7-Day Mediterranean Meal Plan
Day 1: Breakfast — 2 eggs scrambled in EVOO with tomatoes and herbs + whole grain toast. Lunch — Large salad with mixed greens, cucumber, cherry tomatoes, Kalamata olives, feta, chickpeas, and olive oil/lemon dressing. Dinner — Baked salmon fillet with roasted vegetables (zucchini, peppers, eggplant) drizzled with EVOO. Snack — Handful of mixed nuts + apple.
Day 2: Breakfast — Greek yogurt with berries, walnuts, and a drizzle of honey. Lunch — Lentil soup with crusty whole grain bread and a side salad. Dinner — Grilled chicken thighs with tabbouleh (bulgur, parsley, tomato, lemon, olive oil) and hummus. Snack — Sliced cucumber and carrots with hummus.

Day 3: Breakfast — Overnight oats with chia seeds, almond milk, banana, and cinnamon. Lunch — Sardine and avocado open-faced sandwich on sourdough with arugula. Dinner — Vegetable and chickpea stew with crusty bread and EVOO drizzled on top. Snack — Orange + 12 almonds.
Day 4: Breakfast — Tomato and spinach omelette (3 eggs) cooked in EVOO. Lunch — Whole grain pasta with marinara, grilled vegetables, and a sprinkle of parmesan. Dinner — Mackerel fillets with white bean salad, lemon, capers, and parsley. Snack — Fresh figs or a pear.
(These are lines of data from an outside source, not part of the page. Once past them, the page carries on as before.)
(** * python-smb: a shallow embedding of the SMB transfer service and its REST gateway

    The development follows [smb_service.py] (the transfer service) and
    [smb_api.py] (the Flask gateway).  Python values are modelled by an
    inductive type of dynamic values, exceptions by an explicit outcome type,
    and every effect (local file system, SMB client, call trace) by state
    passing through a small state-and-exception monad.

    The external SMB client library ([smbclient]) is an interface: the service
    is defined over any implementation of it, so that statements quantified
    over the client cover every behaviour of the library.  A reference
    in-memory share with fault injection is provided for concrete runs. *)

From Stdlib Require Import ZArith List Ascii String Floats.
From stdpp Require Import gmap strings list fin_maps pretty.

Import ListNotations.
Local Open Scope string_scope.
Local Open Scope Z_scope.
Set Warnings "-register-all".

(** ** Python values *)

(** Byte strings ([bytes]) as lists of bytes. *)
Abbreviation bytes := (list Byte.byte).

(** Dynamic values as they occur in request bodies and result dictionaries.
    A [dict] keeps its insertion order, as Python's does. *)
Inductive pyval : Type :=
| PNone
| PBool (b : bool)
| PInt (z : Z)
| PFloat (f : float)
| PStr (s : string)
| PList (l : list pyval)
| PDict (d : list (string * pyval)).

Abbreviation pydict := (list (string * pyval)).

(** [d.get(k)] / [d[k]] on a dictionary. *)
Fixpoint dict_get (k : string) (d : pydict) : option pyval :=
  match d with
  | [] => None
  | (k', v) :: d' => if String.eqb k k' then Some v else dict_get k d'
  end.

(** [k in d] on a dictionary. *)
Definition dict_has (k : string) (d : pydict) : bool :=
  match dict_get k d with Some _ => true | None => false end.

(** Truth value of a Python object ([bool(x)], as used by [not x]). *)
Definition truthy (v : pyval) : bool :=
  match v with
  | PNone => false
  | PBool b => b
  | PInt z => negb (z =? 0)
  | PFloat f => negb (PrimFloat.eqb f 0%float)
  | PStr s => negb (String.eqb s "")
  | PList l => match l with [] => false | _ => true end
  | PDict d => match d with [] => false | _ => true end
  end.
Day 5: Breakfast — Shakshuka (eggs poached in spiced tomato sauce) with whole grain pita. Lunch — Mezze platter: hummus, baba ganoush, falafel, pita, olives, and raw vegetables. Dinner — Lamb kebabs with grilled vegetables, tzatziki, and bulgur pilaf. Snack — Trail mix with nuts, seeds, and dried fruit.
Days 6-7: Repeat favorites or create new combinations using these principles — EVOO as primary fat, fish or legumes as the protein anchor, abundant varied vegetables, whole grains, and fresh fruit for sweetness. Allow moderate wine (1 glass with dinner if desired). The Mediterranean diet’s flexibility within its principles is precisely what makes it sustainable long-term compared to rigid dietary protocols.